**** PROVIDED INFORMATION ****

(** * kof-slide: deck discovery, selection and build orchestration

    A shallow embedding of [scripts/build-all.mjs] (the batch builder) and of
    the single-deck dev launcher, together with the properties of the
    specification that concern them.

    JavaScript strings are sequences of UTF-16 code units; the host
    (file system, child processes, console) is a record of primitives over
    an abstract world, and the scripts are written in a small monad that
    threads the world and the trace of observable effects, with exceptions
    and [process.exit]. *)

From Stdlib Require Import List NArith ZArith Ascii String Bool Lia DecimalString.
From stdpp Require Import base option list gmap.
Import ListNotations.

Local Open Scope N_scope.
Local Open Scope list_scope.

(** ** JavaScript strings *)

Module JsString.

(** A UTF-16 code unit. *)
Definition char := N.
Definition jsstring := list char.

Definition ch (a : ascii) : char := N_of_ascii a.

(** An ASCII literal as a JavaScript string. *)
Definition str (s : string) : jsstring := map N_of_ascii (list_ascii_of_string s).
Arguments str : simpl never.

(** ECMAScript LineTerminator: LF, CR, LS (U+2028), PS (U+2029). *)
Definition isLineTerminator (c : char) : bool :=
  (c =? 10) || (c =? 13) || (c =? 8232) || (c =? 8233).

(** ECMAScript WhiteSpace: TAB, VT, FF, SP, NBSP, ZWNBSP and the Zs category. *)
Definition isWhiteSpace (c : char) : bool :=
  (c =? 9) || (c =? 11) || (c =? 12) || (c =? 32) || (c =? 160) || (c =? 65279)
  || (c =? 5760) || ((8192 <=? c) && (c <=? 8202))
  || (c =? 8239) || (c =? 8287) || (c =? 12288).

(** What [\s] matches and what [trim] strips. *)
Definition isSpace (c : char) : bool := isWhiteSpace c || isLineTerminator c.

Fixpoint trimStart (s : jsstring) : jsstring :=
  match s with
  | [] => []
  | c :: s' => if isSpace c then trimStart s' else s
  end.

Definition trim (s : jsstring) : jsstring := rev (trimStart (rev (trimStart s))).

(** [s.includes(c)] for a one-character needle. *)
Definition includes (s : jsstring) (c : char) : bool := existsb (N.eqb c) s.

Fixpoint startsWith (s pre : jsstring) : bool :=
  match pre, s with
  | [], _ => true
  | p :: pre', c :: s' => (c =? p) && startsWith s' pre'
  | _ :: _, [] => false
  end.

Definition endsWith (s suf : jsstring) : bool := startsWith (rev s) (rev suf).

(** [s.split(sep)] for a one-character separator: never an empty array. *)
Fixpoint split (s : jsstring) (sep : char) : list jsstring :=
  match s with
  | [] => [[]]
  | c :: s' =>
      if c =? sep then [] :: split s' sep
      else match split s' sep with
           | seg :: segs => (c :: seg) :: segs
           | [] => [[c]]
           end
  end.

(** [arr.join(sep)] on an array of strings. *)
Fixpoint Array_join (l : list jsstring) (sep : jsstring) : jsstring :=
  match l with
  | [] => []
  | [x] => x
  | x :: rest => x ++ sep ++ Array_join rest sep
  end.

(** JavaScript truthiness of a string: non-empty. *)
Definition truthy (s : jsstring) : bool :=
  match s with [] => false | _ :: _ => true end.

(** [v || d] where [v] is a string or [undefined] ([None]). *)
Definition or_else (v : option jsstring) (d : jsstring) : jsstring :=
  match v with
  | Some s => if truthy s then s else d
  | None => d
  end.

(** [!v] where [v] is a string or [undefined]. *)
Definition falsy (v : option jsstring) : bool :=
  match v with Some s => negb (truthy s) | None => true end.

Definition dq : jsstring := [34].
Definition nl : jsstring := [10].
Definition quoted (s : jsstring) : jsstring := dq ++ s ++ dq.

End JsString.
Import JsString.

(** ** The regular-expression fragment the scripts use

    Patterns without flags [u], [i], [s]: atoms are a literal code unit, [.]
    (anything but a line terminator) and [\s]; an atom may carry a greedy
    [*] or [+]; [^] and [$] are assertions; one capture group that is not
    quantified.  [x+] is read as [xx*], which backtracks in the same order. *)

Module RegExp.

Inductive atom := AChar (c : char) | ADot | ASpace.
Inductive term := TBol | TEol | TAtom (a : atom) | TStar (a : atom) | TOpen | TClose.

(** SyntaxCharacter of the ECMAScript pattern grammar. *)
Definition syntaxChars : jsstring := str "^$\.*+?()[]{}|".
Definition isSyntaxChar (c : char) : bool := existsb (N.eqb c) syntaxChars.

Definition flush (pend : option atom) (ts : list term) : list term :=
  match pend with Some a => TAtom a :: ts | None => ts end.

(** Pattern source to terms.  [pend] is the atom read last, waiting for a
    quantifier; [g] is 0 before the capture group, 1 inside it, 2 after it.
    [None] is a SyntaxError or a construct outside the fragment. *)
Fixpoint parse (g : nat) (pend : option atom) (src : jsstring) : option (list term) :=
  match src with
  | [] => if (g =? 1)%nat then None else Some (flush pend [])
  | c :: rest =>
      if c =? ch "*" then
        match pend with
        | Some a => cons (TStar a) <$> parse g None rest
        | None => None
        end
      else if c =? ch "+" then
        match pend with
        | Some a => (fun ts => TAtom a :: TStar a :: ts) <$> parse g None rest
        | None => None
        end
      else if c =? ch "^" then (fun ts => flush pend (TBol :: ts)) <$> parse g None rest
      else if c =? ch "$" then (fun ts => flush pend (TEol :: ts)) <$> parse g None rest
      else if c =? ch "(" then
        if (g =? 0)%nat then (fun ts => flush pend (TOpen :: ts)) <$> parse 1 None rest
        else None
      else if c =? ch ")" then
        if (g =? 1)%nat then (fun ts => flush pend (TClose :: ts)) <$> parse 2 None rest
        else None
      else if c =? ch "\" then
        match rest with
        | e :: rest' =>
            if isSyntaxChar e then flush pend <$> parse g (Some (AChar e)) rest'
            else if e =? ch "s" then flush pend <$> parse g (Some ASpace) rest'
            else None
        | [] => None
        end
      else if c =? ch "." then flush pend <$> parse g (Some ADot) rest
      else if isSyntaxChar c then None
      else flush pend <$> parse g (Some (AChar c)) rest
  end.

Record regexp := { terms : list term; multiline : bool }.

(** [new RegExp(src)] and a literal [/src/m]. *)
Definition RegExp_new (src : jsstring) (m : bool) : option regexp :=
  (fun ts => {| terms := ts; multiline := m |}) <$> parse 0 None src.

Definition atom_ok (a : atom) (c : char) : bool :=
  match a with
  | AChar x => c =? x
  | ADot => negb (isLineTerminator c)
  | ASpace => isSpace c
  end.

(** [prev] is the code unit before the current position, if any. *)
Definition at_bol (ml : bool) (prev : option char) : bool :=
  match prev with None => true | Some c => ml && isLineTerminator c end.

Definition at_eol (ml : bool) (s : jsstring) : bool :=
  match s with [] => true | c :: _ => ml && isLineTerminator c end.

(** Capture state: the input left when the group opened, and the capture. *)
Record caps := { cap_open : option jsstring; cap_group : option jsstring }.
Definition no_caps : caps := {| cap_open := None; cap_group := None |}.

Definition close_group (cp : caps) (s : jsstring) : caps :=
  match cap_open cp with
  | Some from =>
      {| cap_open := None;
         cap_group := Some (firstn (length from - length s) from) |}
  | None => cp
  end.

(** Backtracking match of [ts] at the current position; greedy stars try
    the longest run first. *)
Fixpoint run (ml : bool) (ts : list term) : option char -> caps -> jsstring -> option caps :=
  match ts with
  | [] => fun _ cp _ => Some cp
  | t :: ts' =>
      let k := run ml ts' in
      match t with
      | TBol => fun prev cp s => if at_bol ml prev then k prev cp s else None
      | TEol => fun prev cp s => if at_eol ml s then k prev cp s else None
      | TAtom a => fun prev cp s =>
          match s with
          | c :: s' => if atom_ok a c then k (Some c) cp s' else None
          | [] => None
          end
      | TStar a =>
          fix star (prev : option char) (cp : caps) (s : jsstring) : option caps :=
            match s with
            | c :: s' =>
                if atom_ok a c then
                  match star (Some c) cp s' with
                  | Some r => Some r
                  | None => k prev cp s
                  end
                else k prev cp s
            | [] => k prev cp s
            end
      | TOpen => fun prev cp s =>
          k prev {| cap_open := Some s; cap_group := cap_group cp |} s
      | TClose => fun prev cp s => k prev (close_group cp s) s
      end
  end.

(** The leftmost match: start positions are tried from left to right. *)
Fixpoint search (ml : bool) (ts : list term) (prev : option char) (s : jsstring) : option caps :=
  match run ml ts prev no_caps s with
  | Some r => Some r
  | None =>
      match s with
      | [] => None
      | c :: s' => search ml ts (Some c) s'
      end
  end.

Definition exec (rx : regexp) (s : jsstring) : option caps :=
  search (multiline rx) (terms rx) None s.

(** [rx.test(s)] *)
Definition test (rx : regexp) (s : jsstring) : bool :=
  match exec rx s with Some _ => true | None => false end.

(** [s.match(rx)?.[1]]: [None] is [undefined]. *)
Definition match_1 (s : jsstring) (rx : regexp) : option jsstring :=
  match exec rx s with Some cp => cap_group cp | None => None end.

End RegExp.

(** ** scripts/build-all.mjs: the pattern matcher *)

Module Matcher.
Import RegExp.

(** The class [[.*+?^${}()|[\]\\]] of the [replace] call. *)
Definition escapeClass : jsstring := str ".*+?^${}()|[]\".

(** [p.replace(/[.*+?^${}()|[\]\\]/g, '\\$&')] *)
Definition escape (p : jsstring) : jsstring :=
  flat_map (fun c => if existsb (N.eqb c) escapeClass then [ch "\"; c] else [c]) p.

(** The source handed to [new RegExp]. *)
Definition source (pattern : jsstring) : jsstring :=
  str "^" ++ Array_join (map escape (split pattern (ch "*"))) (str ".*") ++ str "$".

(** [matches(name, pattern)].  The last branch of the inner [match] stands
    for a [RegExp] constructor that throws; [source_parses] below shows
    that the escaped source always compiles. *)
Definition matches (name pattern : jsstring) : bool :=
  if negb (truthy pattern) then true
  else if includes pattern (ch "*") then
    match RegExp_new (source pattern) false with
    | Some rx => test rx name
    | None => false
    end
  else bool_decide (name = pattern).

End Matcher.
Import Matcher.


(** ** The Node.js host

    Paths and file contents are strings; a thrown [Error] is its message.
    The file system and the renderer are primitives of an abstract world:
    reads are functions of the world, writes and child processes return the
    next world.  A child process is run to its ['close'] event, whose code
    is [None] when the child was ended by a signal. *)

Module Node.

Definition pathname := jsstring.
Definition exn := jsstring.

(** The arguments of [spawn(cmd, args, options)]; [stdio] is always
    ['inherit'].  An argument is [None] when the script passes [null]. *)
Record spawn_call := {
  cmd : jsstring;
  args : list (option jsstring);
  opt_cwd : pathname;
  opt_shell : bool;
  opt_env : gmap jsstring jsstring
}.

(** Observable effects, in the order they complete. *)
Inductive event :=
| Log (line : jsstring)
| Err (line : jsstring)
| Mkdir (p : pathname)
| WriteFile (p : pathname) (data : jsstring)
| Spawn (call : spawn_call) (code : option Z).

Record Host (W : Type) := {
  join : pathname -> jsstring -> pathname;
  existsSync : W -> pathname -> bool;
  readdirSync : W -> pathname -> exn + list jsstring;
(** [statSync(p).isDirectory()] *)
isDirectory : W -> pathname -> exn + bool;
readFileSync : W -> pathname -> exn + jsstring;
mkdirSync : W -> pathname -> exn + W;
writeFileSync : W -> pathname -> jsstring -> exn + W;
spawn : W -> spawn_call -> W * option Z
}.
Arguments join {W}.
Arguments existsSync {W}.
Arguments readdirSync {W}.
Arguments isDirectory {W}.
Arguments readFileSync {W}.
Arguments mkdirSync {W}.
Arguments writeFileSync {W}.
Arguments spawn {W}.

(** The [process] object. *)
Record process := {
  cwd : pathname;
  env : gmap jsstring jsstring;
  argv : list jsstring;
  platform : jsstring
}.

(** *** Fallible reads *)

#[global] Instance exn_ret : MRet (sum exn) := fun A a => inr a.
#[global] Instance exn_bind : MBind (sum exn) := fun A B f m =>
  match m with inl e => inl e | inr a => f a end.
#[global] Instance exn_fmap : FMap (sum exn) := fun A B f m =>
  match m with inl e => inl e | inr a => inr (f a) end.

(** [arr.filter(f)] and [arr.map(f)] with a callback that can throw. *)
Fixpoint filterE {A} (f : A -> exn + bool) (l : list A) : exn + list A :=
  match l with
  | [] => mret []
  | x :: l' => b ← f x; r ← filterE f l'; mret (if b : bool then x :: r else r)
  end.

Fixpoint mapE {A B} (f : A -> exn + B) (l : list A) : exn + list B :=
  match l with
  | [] => mret []
  | x :: l' => y ← f x; r ← mapE f l'; mret (y :: r)
  end.

(** *** Scripts: world and trace, exceptions, [process.exit] *)

Inductive result (A : Type) :=
| Ret (a : A)
| Throw (e : exn)
| Exit (status : Z).
Arguments Ret {A}.
Arguments Throw {A}.
Arguments Exit {A}.

Record state (W : Type) := { world : W; trace : list event }.
Arguments world {W}.
Arguments trace {W}.

Definition M (W A : Type) : Type := state W -> result A * state W.

Section Monad.
Context {W : Type}.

****

* WHAT THE EXERCISE ASKS *
Lines from the beginning of the data above through the line containing "(file system, child" are to be returned exactly, and no others.

* ANSWER BOX *
(** * kof-slide: deck discovery, selection and build orchestration

    A shallow embedding of [scripts/build-all.mjs] (the batch builder) and of
    the single-deck dev launcher, together with the properties of the
    specification that concern them.

    JavaScript strings are sequences of UTF-16 code units; the host
    (file system, child processes, console) is a record of primitives over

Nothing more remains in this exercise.